### Exercise instructions
From the entries below, pull out each line where "DrainState" appears.

### Task data
(* ===== verification/SimpleMem.v ===== *)
(** SimpleMemory with its base AbstractMemory (src/gem5-stable/src/mem/simple_mem.hh,
    simple_mem.cc, abstract_mem.hh, abstract_mem.cc): the memory that receives packets,
    runs the controller and drives the epochs by events. Each event handler is an
    operation on [SimpleMemory]; a scheduled event is its tick, and what is sent through
    the port is logged in [sent]. [port.sendRetry()] is the last action of each handler
    that calls it, so a request that the peer sends from there is the next operation. What
    the peer does with a response and the random part of a latency are arguments.
    Floating-point amounts are rationals, truncated where the code stores them as ticks. *)

From Stdlib Require Import QArith Qround.
From S2P Require Import Prelude Profiler StdAlgo MemStore AddrTransController AbstractMem.
From S2P Require AddrRange Request Packet LockedAddr.
#[global] Open Scope Z_scope.

Module Pkt := Packet.
Module Req := Request.
Module Lock := LockedAddr.

Inductive DrainState := Running | Draining | Drained.

(** What the memory sends through its port, and to the drain manager. *)
Inductive output := SentRetry | SentResp (pkt : Pkt.Packet) | SentDrainDone.

Record SimpleMemory := MkSimpleMemory {
  sys : Sys MemSt;
  profBase : Profiler;
  range : AddrRange.AddrRange;
  lockedAddrList : list Lock.LockedAddr;
  bytesRead : gmap Z Z;
  bytesInstRead : gmap Z Z;
  bytesWritten : gmap Z Z;
  numReads : gmap Z Z;
  numWrites : gmap Z Z;
  numOther : gmap Z Z;
  numDirtyNVMBlocks : Z;
  numDirtyNVMPages : Z;
  numDirtyDRAMPages : Z;
  numPagesToDRAM : Z;
  numPagesToNVM : Z;
  bytesChannel : Z;
  bytesInterChannel : Z;
  ckBusUtil : Z;
  latency_var : Z;
  bandwidth : Q;
  wbBandwidth : Q;
  isBusy : bool;
  waitStart : Z;
  ckptStart : Z;
  retryReq : bool;
  retryResp : bool;
  releaseEvent : option Z;
  freezeEvent : option Z;
  unfreezeEvent : option Z;
  dequeueEvent : option Z;
  packetQueue : list (Z * Pkt.Packet);
  pendingDelete : list Pkt.Packet;
  drainManager : bool;
  drainState : DrainState;
  extraRespLatency : Z;
  totalCkptTime : Z;
  totalWaitTime : Z;
  curTick : Z;
  sent : list output;
}.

### Your solution
Inductive DrainState := Running | Draining | Drained.
  drainState : DrainState;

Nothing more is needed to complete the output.